A: There is a new feature coming soon to MarketStore that will allow streaming and realtime push on every new data write. MarketStore was originally designed to help our algo trading platform that builds trading algorithms using deep learning, and run them in the real market, and had JSON websocket streaming. The feature has been for the time being so that Marketstore can find a way to fit in larger use cases. But thankfully it is now back in as a plugin. We have been testing this with thousands of updates every few seconds and so far it is working perfectly.
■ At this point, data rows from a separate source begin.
(** * riser: the multi-length training and validation loop

    A shallow embedding of [riser/train.py]: the helpers that count the
    batches and samples of a combined loader, one training epoch
    ([train]), one validation epoch ([validate]) and the epoch driver
    ([main]) with its resume check and its checkpoint selection.  Beside
    it: [test] of [evaluate.py], and the constructors of the networks of
    [riser/nets/resnet.py] and [riser/nets/tcn_bot.py] that the driver
    calls.

    The tensor engine, the optimiser, the data files, the random generator
    and the wall clock are collaborators of the program.  They appear here
    as the operations of two interfaces ([Scalar], [Framework]) and as
    read-only streams of the [World]; the program's own control flow is
    written out in an error-and-state monad over that world. *)

From stdpp Require Import base option list strings gmap pretty.
From Stdlib Require Import Ascii QArith.

Local Open Scope Z_scope.
Local Open Scope nat_scope.
Local Open Scope list_scope.

(** ** Python floats

    The losses and accuracies are Python floats.  The program only adds,
    subtracts, multiplies, divides and compares them, so the embedding is
    generic in the type that carries them and in these five operations.
    [of_Z] is the conversion Python applies to an [int] operand of a mixed
    operation; [0.0] is [of_Z 0]. *)

Class Scalar := {
  F : Type;
  of_Z : Z → F;
  fadd : F → F → F;
  fsub : F → F → F;
  fmul : F → F → F;
  fdiv : F → F → F;
  fgt : F → F → bool;
}.

(** ** The tensor framework

    [Sample] is a row of an input tensor [X], [Scores] a row of the score
    tensor a model returns; labels are class indices.  A [Net] is an
    [nn.Module] object (parameters, buffers, gradients, mode flag), an
    [Optimizer] the state of [torch.optim.Adam]. *)

Class Framework `{Scalar} := {
  Sample : Type;
  Scores : Type;
  Net : Type;
  Optimizer : Type;
  Snapshot : Type;
  (** [pred.argmax(1)], row by row *)
  argmax : Scores → nat;
  (** [model.train()] is [set_training true], [model.eval()] is
      [set_training false] *)
  set_training : bool → Net → Net;
  (** [model(X)] under the given gradient mode: the scores and the module
      after the call *)
  forward : bool → Net → list Sample → list Scores * Net;
  (** [optimizer.zero_grad()] *)
  zero_grad : Net → Net;
  (** [loss.backward()] for the loss of [pred] against [y] on input [X] *)
  backward : Net → list Sample → list Scores → list nat → Net;
  (** [optimizer.step()] *)
  opt_step : Optimizer → Net → Optimizer * Net;
  (** [model.state_dict()] and [model.load_state_dict(sd)] *)
  state_dict : Net → Snapshot;
  load_state_dict : Snapshot → Net → Net;
  (** [nn.CrossEntropyLoss()], as the value [loss_fn(pred, y).item()] *)
  cross_entropy_loss : list Scores → list nat → F;
  (** [torch.optim.Adam(model.parameters(), lr)] *)
  new_adam : Net → F → Optimizer;
}.
(** Modelled from the spec: the order in which AddressSet is sorted, that of
    [sort.Strings] in the test. *)
Definition string_le (a b : string) : Prop := String.leb a b = true.

#[global] Instance string_le_dec a b : Decision (string_le a b).
Proof. unfold string_le. apply _. Defined.

Module ClusterClient.

(** Modelled from the spec: the constructor of [ClusterClient], which is not
    among the sources.  AddressSet starts as the seed addresses, SlotMap as
    all-unassigned, and (as the test of initialisation has it) the reload
    flag as set. *)
Definition NewClusterClient (seeds : list string) : ClusterClient :=
  {| seed_addrs := seeds; addrs := list_to_set seeds;
     slots := replicate (N.to_nat HashSlots) []; _reload := 1 |}.

(** Modelled from the spec: [reset], which is not among the sources.  It
    clears SlotMap to all-unassigned and AddressSet back to seed-only. *)
Definition reset (c : ClusterClient) : ClusterClient :=
  {| seed_addrs := seed_addrs c; addrs := list_to_set (seed_addrs c);
     slots := replicate (N.to_nat HashSlots) []; _reload := _reload c |}.

(** Modelled from the spec: the loop of [update] over one descriptor, which
    is not among the sources: the assignment, for every slot index within
    the inclusive range, of the address list of the descriptor into SlotMap.
    The specification says nothing of an index that the array does not have;
    here it is left out. *)
Definition assign_range (info : ClusterSlotInfo) (sl : list (list string))
  : list (list string) :=
  foldl (λ sl i, <[i := slot_Addrs info]> sl) sl
        (seq (N.to_nat (slot_Start info))
             (S (N.to_nat (slot_End info)) - N.to_nat (slot_Start info))).

(** Modelled from the spec: [update], which is not among the sources.  For
    each descriptor in order, it assigns the range and adds every address
    to AddressSet. *)
Definition update (infos : list ClusterSlotInfo) (c : ClusterClient)
  : ClusterClient :=
  foldl (λ c info,
           {| seed_addrs := seed_addrs c;
              addrs := list_to_set (slot_Addrs info) ∪ addrs c;
              slots := assign_range info (slots c);
              _reload := _reload c |}) c infos.

(** Modelled from the spec: [GetMasterAddrBySlot], which is not among the
    sources.  It returns the first address of the slot's entry, or the empty
    string if the slot is unassigned.  The specification says nothing of a
    slot outside the slot space; here it reads as unassigned. *)
Definition GetMasterAddrBySlot (c : ClusterClient) (slot : N) : string :=
  match slots c !! N.to_nat slot with
  | Some (addr :: _) => addr
  | _ => ""
  end.

(** Modelled from the spec: AddressSet in sorted order, as [next], which is
    not among the sources, scans it. *)
Definition sorted_addrs (c : ClusterClient) : list string :=
  merge_sort string_le (elements (addrs c)).

(** Modelled from the spec: the scan of [next], which is not among the
    sources: the first address not present in [seen], or the empty string. *)
Fixpoint first_unseen (l : list string) (seen : gset string) : string :=
  match l with
  | [] => ""
  | addr :: l => if decide (addr ∈ seen) then first_unseen l seen else addr
  end.

(** Modelled from the spec: [next], which is not among the sources.  It scans
    AddressSet in sorted order and returns the first address not present in
    [seen], or the empty string once all addresses are exhausted. *)
Definition next (c : ClusterClient) (seen : gset string) : string :=
  first_unseen (sorted_addrs c) seen.

(** Modelled from the spec: [forceReload], which is not among the sources.
    It sets the reload flag. *)
Definition forceReload (c : ClusterClient) : ClusterClient :=
  {| seed_addrs := seed_addrs c; addrs := addrs c; slots := slots c;
     _reload := 1 |}.

(** Modelled from the spec: the retry loop of a caller of [next], which is
    not among the sources: [n] calls of [next], each returned value added to
    [seen] before the following call.  The result is the values returned, in
    order, and the final [seen]. *)
Fixpoint retry (c : ClusterClient) (n : nat) (seen : gset string)
  : list string * gset string :=
  match n with
  | O => ([], seen)
  | S n =>
      let addr := next c seen in
      let '(rest, seen') := retry c n ({[addr]} ∪ seen) in
      (addr :: rest, seen')
  end.

(** Modelled from the spec: the same loop, left as a caller leaves it, at the
    first empty answer; [None] if it is still running after [fuel] calls. *)
Fixpoint retry_until_empty (c : ClusterClient) (fuel : nat) (seen : gset string)
  : option (list string) :=
  match fuel with
  | O => None
  | S fuel =>
      let addr := next c seen in
      if decide (addr = "") then Some []
      else cons addr <$> retry_until_empty c fuel ({[addr]} ∪ seen)
  end.

End ClusterClient.

(** * Definitions for the statements *)

(** ** Outcomes *)

(** [wp m s Q]: run from [s], the method [m] returns, with a value and a
    state that satisfy [Q]. *)
Definition wp {S A} (m : M S A) (s : S) (Q : A → S → Prop) : Prop :=
  match m s with
  | Ret a s' => Q a s'
  | _ => False
  end.

(** [wlp m s Q]: run from [s], the method [m] does not run out of steps,
    and if it returns, its value and state satisfy [Q]. *)
Definition wlp {S A} (m : M S A) (s : S) (Q : A → S → Prop) : Prop :=
  match m s with
  | Ret a s' => Q a s'
  | OutOfFuel => False
  | _ => True
  end.

(** The state in which a method leaves [p], or [p] if it does not return. *)
Definition after {S A} (m : M S A) (p : S) : S :=
  match m p with
  | Ret _ p' => p'
  | _ => p
  end.

(** ** The dial and the close of connections *)

(** The error with which [p.new()] fails in the state [p], if it fails. *)
Definition new_err (p : connPool) : option error :=
  match connPool.new p with
  | Ret (_, err) _ => err
  | _ => None
  end.

(** The connection that [p.new()] yields in the state [p], if it succeeds. *)
Definition new_conn (p : connPool) : option conn :=
  match connPool.new p with
  | Ret (cn, None) _ => Some cn
  | _ => None
  end.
Q: Why do I need this for machine learning? I can load the data from disk without a problem

A: If your training process doesn’t use much data (e.g. just daily bars from one stock), then yes probably you don’t need MarketStore for performance reasons. What we needed to do on Alpaca trading platform requires a server that is large enough to store an amount of intraday data across the entire market (can be up to terabyte range), and load the necessary series data back and forth. If you are familiar with typical machine learning training process, you can tell how the training iteration can load random data from the pool. That said, MarketStore is not just for performance, but also for the convenience to prove the uniformed way to access historical and real-time timeseries data the same way without worrying about how to manage local files etc. And the built-in data ingestor can load the data without even writing any code.

Q: Where is the installer?

A: Sorry, at the moment, we are not providing the one-click installer! But instead, we package the server process into a docker container image, so if you have docker, you can just start it in a second.

Q: Why is it open sourced?

A: Because there is a problem to be solved! MarketStore was implemented proprietary for our internal use and has been used in our production, but we have also seen the common problems affecting many people in the space. Our mission at Alpaca is to help individual investors with technology, and improve the algo trading environment, regardless of whether we give that information away to users or offer it in a premium package. This kind of product has only been accessible by financial institutions with large capital resources. But now we are making it available to anyone who is eager to try out! That’s awesome, isn’t it!?

Q: I found a bug

A: Please report it in the GitHub issue!